В. Шекспир. «Ричард III». Театр «Сатирикон» им. А. Райкина.
Режиссер Юрий Бутусов, художник Александр Шишкин

Сага «петербуржцы в Москве» продолжается. Опровергнуть версию о «культурном занудстве» питерских режиссеров удалось только Юрию Бутусову, а стать «звездами» на московской сцене — только Хабенскому в паре с Пореченковым, бывшим когда-то, как известно, с Бутусовым одной компанией. При этом на фоне запредельного качества многих спектаклей так называемой «новой волны» придирчивая московская критика нынче обрушилась на спектакль Бутусова в «Сатириконе». Это, строго говоря, удивляет. После потока быстрых, банально смонтированных и моторных московских спектаклей на «культурность» Ю. Бутусова — А. Шишкина взираешь с благоговением.
Распахивается широченный серый «мятый» занавес, и посреди шишкинского «бедного» великолепия из картонной двери без косяков и стен (один из любимых мотивов в бутусовско-шишкинском творчестве) возникает хромой горбун — с этого начинается «Ричард». Невольно вспомнилась череда тусклого хай-тека, столь любимого молодыми московскими режиссерами, — никакой подобной халтуры, равно как и безвкусицы, здесь не было и быть не могло. Шишкин явил блестящее чувство формы и целесообразности: в сером бумажном пространстве с «детскими» фигурками доисторических животных и «криво» нарисованным троном и столом нет места ненужным красивостям, как нет в нем и натужной метафоричности. Здесь все — для хорошо тренированных актеров, которые легко осваивают заданные координаты по горизонтали и по вертикали. Вот Ричард (Константин Райкин) быстро ковыляет к высокому, не по росту, стулу, ловко скособочившись, запрыгивает на него и на время становится «королем», еще не став им по ходу спектакля. Театральная «графика» Шишкина, который увлеченно играет с тенями на мятом белом заднике, то увеличивая их до гротескных размеров, то уменьшая, как нельзя кстати в новом фарсе Юрия Бутусова.

Ричард III. Рисунок Энтони Шера, английского актера, игравшего Ричарда III в Королевском Шекспировском театре в 1984 г.
«Балаган», которым попрекают Бутусова, в данном случае не самое удачное определение. В программке написано «трагифарс», но сам режиссер осторожно замечает, что в данном случае фарс — это только стилистический прием, которым он воспользовался для вскрытия смысла пьесы. Бутусову вообще свойственно манипулировать фарсовыми приемами — но до того ему это легко прощалось, благо материал, над которым «измывался» режиссер, был по природе своей абсурдистским.
В «Ричарде» сделана ставка на открытую театральность.

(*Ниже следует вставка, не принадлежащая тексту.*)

(* ===== verification/Lzf.v ===== *)
(** lzf_c.c, lzf_d.c: the LZF compression of long strings in RDB files and
    ziplists.

    Configuration of lzfP.h as read on amd64: HLOG 16, VERY_FAST, no
    STRICT_ALIGN, CHECK_INPUT, offsets in the hash table, and INIT_HTAB 0: the
    hash table is an uninitialised local array, here an arbitrary function from
    slots to offsets.  Pointers are offsets into the input or the output. *)

From S2P Require Import Prelude.

(** ** Compression *)

Definition HLOG : Z := 16.
Definition HSIZE : Z := Z.shiftl 1 HLOG.
Definition MAX_LIT : Z := Z.shiftl 1 5.
Definition MAX_OFF : Z := Z.shiftl 1 13.
Definition MAX_REF : Z := Z.shiftl 1 8 + Z.shiftl 1 3.

(** What follows a match: the next turn of the loop, its end, the return of 0. *)
Inductive outcome := Continue | Break | Give_up.

Record cstate := mkC { ip : Z; op : Z; lit : Z; hval : Z; htab : Z -> Z; out : list Z }.

Section Compress.
  Context (inb : list Z).
  Abbreviation in_len := (zlen inb).

Definition FRST (p : Z) : option Z := a ← bget inb p; b ← bget inb (p + 1); Some (Z.lor (Z.shiftl a 8) b).
Definition NEXT (v p : Z) : option Z := c ← bget inb (p + 2); Some (Z.lor (u32 (Z.shiftl v 8)) c).
Definition IDX (h : Z) : Z := Z.land (u32 (Z.shiftr h (3 * 8 - HLOG) - u32 (h * 5))) (HSIZE - 1).
Definition hset (t : Z -> Z) (i v : Z) : Z -> Z := fun j => if j =? i then u32 v else t j.

(** The test for a match at [ref]: the offset. *)
Definition find_match (ref p : Z) : option (option Z) :=
  let off := u64 (p - ref - 1) in
  if negb (off <? MAX_OFF) then Some None else
  if negb (ref >? 0) then Some None else
  a ← bget inb (ref + 2); b ← bget inb (p + 2);
  if negb (a =? b) then Some None else
  v ← bread inb ref 2; w ← bread inb p 2;
  if bool_decide (v = w) then Some (Some off) else Some None.

(** The unrolled comparisons, which stop at the first difference. *)
Fixpoint match_head (n : nat) (len ref p : Z) : option (Z * bool) :=
  match n with
  | O => Some (len, false)
  | S n =>
      let len := len + 1 in
      a ← bget inb (ref + len); b ← bget inb (p + len);
      if a =? b then match_head n len ref p else Some (len, true)
  end.

(** [do len++; while (len < maxlen && ref[len] == ip[len]);] *)
Fixpoint match_tail (fuel : nat) (len maxlen ref p : Z) : option Z :=
  match fuel with
  | O => None
  | S f =>
      let len := len + 1 in
      if len <? maxlen then
        a ← bget inb (ref + len); b ← bget inb (p + len);
        if a =? b then match_tail f len maxlen ref p else Some len
      else Some len
  end.

Definition match_len (maxlen ref p : Z) : option Z :=
  '(len, stop) ← (if maxlen >? 16 then match_head 16 2 ref p else Some (2, false));
  if (stop : bool) then Some len else match_tail (Z.to_nat MAX_REF) len maxlen ref p.

(** [lit++; *op++ = *ip++;], and the end of a full run. *)
Definition literal (s : cstate) : option cstate :=
  c ← bget inb (ip s);
  o ← bset (out s) (op s) c;
  let s := mkC (ip s + 1) (op s + 1) (lit s + 1) (hval s) (htab s) o in
  if lit s =? MAX_LIT then
    o ← bset (out s) (op s - lit s - 1) (u8 (lit s - 1));
    Some (mkC (ip s) (op s + 1) 0 (hval s) (htab s) o)
  else Some s.

(** The command of a back reference of [len] + 2 octets. *)
Definition put_ref (o : list Z) (op off len : Z) : option (list Z * Z) :=
  '(o, op) ← (if len <? 7 then
                o ← bset o op (u8 (Z.shiftr off 8 + Z.shiftl len 5)); Some (o, op + 1)
              else
                o ← bset o op (u8 (Z.shiftr off 8 + Z.shiftl 7 5));
                o ← bset o (op + 1) (u8 (len - 7)); Some (o, op + 2));
  o ← bset o op (u8 off); Some (o, op + 1).

(** A match. *)
Definition back_ref (s : cstate) (ref off : Z) : option (outcome * cstate) :=
  let maxlen := u32 (in_len - ip s - 2) in
  let maxlen := if maxlen >? MAX_REF then MAX_REF else maxlen in
  let nolit := if lit s =? 0 then 1 else 0 in
  if (op s + 3 + 1 >=? zlen (out s)) && (op s - nolit + 3 + 1 >=? zlen (out s)) then Some (Give_up, s) else
  o ← bset (out s) (op s - lit s - 1) (u8 (lit s - 1));
  let op := op s - nolit in
  len ← match_len maxlen ref (ip s);
  let len := len - 2 in
  let p := ip s + 1 in
  '(o, op) ← put_ref o op off len;
  let op := op + 1 in
  let p := p + len + 1 in
  if p >=? in_len - 2 then Some (Break, mkC p op 0 (hval s) (htab s) o) else
  let p := p - 2 in
  h ← FRST p; h ← NEXT h p;
  let t := hset (htab s) (IDX h) p in
  let p := p + 1 in
  h ← NEXT h p;
  let t := hset t (IDX h) p in
  let p := p + 1 in
  Some (Continue, mkC p op 0 h t o).

(** The while loop; the flag is the return of 0. *)
Fixpoint compress_loop (fuel : nat) (s : cstate) : option (bool * cstate) :=
  match fuel with
  | O => None
  | S f =>
      if ip s <? in_len - 2 then
        h ← NEXT (hval s) (ip s);
        let ref := htab s (IDX h) in
        let s := mkC (ip s) (op s) (lit s) h (hset (htab s) (IDX h) (ip s)) (out s) in
        m ← find_match ref (ip s);
        match m with
        | Some off =>
            '(r, s) ← back_ref s ref off;
            match r with Give_up => Some (true, s) | Break => Some (false, s) | Continue => compress_loop f s end
        | None =>
            if op s >=? zlen (out s) then Some (true, s) else
            s ← literal s; compress_loop f s
        end
      else Some (false, s)
  end.

Fixpoint tail_loop (fuel : nat) (s : cstate) : option cstate :=
  match fuel with
  | O => None
  | S f => if ip s <? in_len then s ← literal s; tail_loop f s else Some s
  end.

(** The result and the output buffer; [garbage] is the content of htab. *)
Definition lzf_compress (garbage : Z -> Z) (outb : list Z) : option (Z * list Z) :=
  if (in_len =? 0) || (zlen outb =? 0) then Some (0, outb) else
  h ← FRST 0;
  '(failed, s) ← compress_loop (S (length inb)) (mkC 0 1 0 h (fun i => u32 (garbage i)) outb);
  if failed || (op s + 3 >? zlen (out s)) then Some (0, out s) else
  s ← tail_loop 3 s;
  o ← bset (out s) (op s - lit s - 1) (u8 (lit s - 1));
  Some (u32 (op s - (if lit s =? 0 then 1 else 0)), o).
End Compress.

(** ** Decompression *)

Record dstate := mkD { d_ip : Z; d_op : Z; d_out : list Z }.

(** [do *op++ = *ref++; while (--len);] *)
Fixpoint copy_octets (n : nat) (op ref : Z) (o : list Z) : option (list Z) :=
  match n with
  | O => Some o
  | S n => c ← bget o ref; o ← bset o op c; copy_octets n (op + 1) (ref + 1) o
  end.

Definition copy_ref (len op ref : Z) (o : list Z) : option (list Z) :=
  if len <=? 9 then copy_octets (Z.to_nat (len + 2)) op ref o
  else if op >=? ref + (len + 2) then bmove o op ref (len + 2)
  else copy_octets (Z.to_nat (len + 2)) op ref o.

(** One turn of the do loop; [Some None] is the return of 0 with errno set. *)
Definition dec_step (inb : list Z) (s : dstate) : option (option dstate) :=
  ctrl ← bget inb (d_ip s);
  let p := d_ip s + 1 in
  let op := d_op s in
  if ctrl <? 32 then
    let ctrl := ctrl + 1 in
    if op + ctrl >? zlen (d_out s) then Some None else
    if p + ctrl >? zlen inb then Some None else
    bs ← bread inb p ctrl;
    o ← bwrite (d_out s) op bs;
    Some (Some (mkD (p + ctrl) (op + ctrl) o))
  else
    let len := Z.shiftr ctrl 5 in
    let ref := op - Z.shiftl (Z.land ctrl 31) 8 - 1 in
    if p >=? zlen inb then Some None else
    r ← (if len =? 7 then
           b ← bget inb p;
           if p + 1 >=? zlen inb then Some None else Some (Some (len + b, p + 1))
         else Some (Some (len, p)));
    match r with
    | None => Some None
    | Some (len, p) =>
        b ← bget inb p;
        let ref := ref - b in
        let p := p + 1 in
        if op + len + 2 >? zlen (d_out s) then Some None else
        if ref <? 0 then Some None else
        o ← copy_ref len op ref (d_out s);
        Some (Some (mkD p (op + len + 2) o))
    end.

Fixpoint dec_loop (fuel : nat) (inb : list Z) (s : dstate) : option (Z * list Z) :=
  match fuel with
  | O => None
  | S f =>
      r ← dec_step inb s;
      match r with
      | None => Some (0, d_out s)
      | Some s => if d_ip s <? zlen inb then dec_loop f inb s else Some (u32 (d_op s), d_out s)
      end
  end.

Definition lzf_decompress (inb outb : list Z) : option (Z * list Z) :=
  dec_loop (S (length inb)) inb (mkD 0 0 outb).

Максим Аверин играет сразу три роли, в том числе и старую королеву, — и делает это со свойственным ему мягким травестированием, не утрируя «женское», но и не скрывая «мужское». Между короткими динамичными сценами выходят «рабочие сцены» и готовят площадку к следующему эпизоду — скажем, расстилают рулон жести, на котором двое убийц прикончат Кларенса, и делают это бодро, как на субботнике. У королевы Елизаветы (Агриппина Стеклова) — бутафорские, ниже пояса, рыжие волосы — в своем антрацитовом платье с высоким воротником и лохматыми патлами она выглядит настоящей фурией.
Это — приметы стиля, которые являются смыслообразующими. Режиссер выбирает жанр фарса, чтобы выразить идею шекспировской трагедии, — что может быть проще.
Ведь и пьеса — про странную прихоть судьбы, избравшей своим любимцем урода и подонка и заставившей окружающих поверить в его непогрешимость с детской наивностью. Вряд ли можно считать этот спектакль высказыванием на антитоталитарную тему — время не то. И все-таки Бутусов, которого, похоже, занимает только искусство ради искусства, невольно высказался на злобу дня.
Кроме того, режиссер использует жанровую природу смежных искусств — скажем, гангстерского кино. Вот сцена совещания в Тауэре: Ричард, Бэкингем, Хестингс, не подозревающий, что он уже приговорен, и приближенные. Стол, бокалы с вином, сухорукий Ричард—Райкин возвышается на стуле, бандитского вида джентльмены, собравшиеся для убийства, и наивный Хестингс, которому Ричард, не стесняясь, затыкает рот. Классика диктаторского поведения. Через несколько минут Хестингса, трясущегося от ужаса, посадят на стул и намертво забинтуют газетами и скотчем. А еще через минуту «газетную» голову бросят Ричарду под ноги. Типичное заказное убийство — вот как выглядят кровавые сцены в «Ричарде». И это холодно-эффектное нарастание количества трупов столь же оправданно, как в фильмах Тарантино. Бутусов остраняет трагедию с помощью хорошо опробованных массмедийных клише. Как известно, они всегда работают.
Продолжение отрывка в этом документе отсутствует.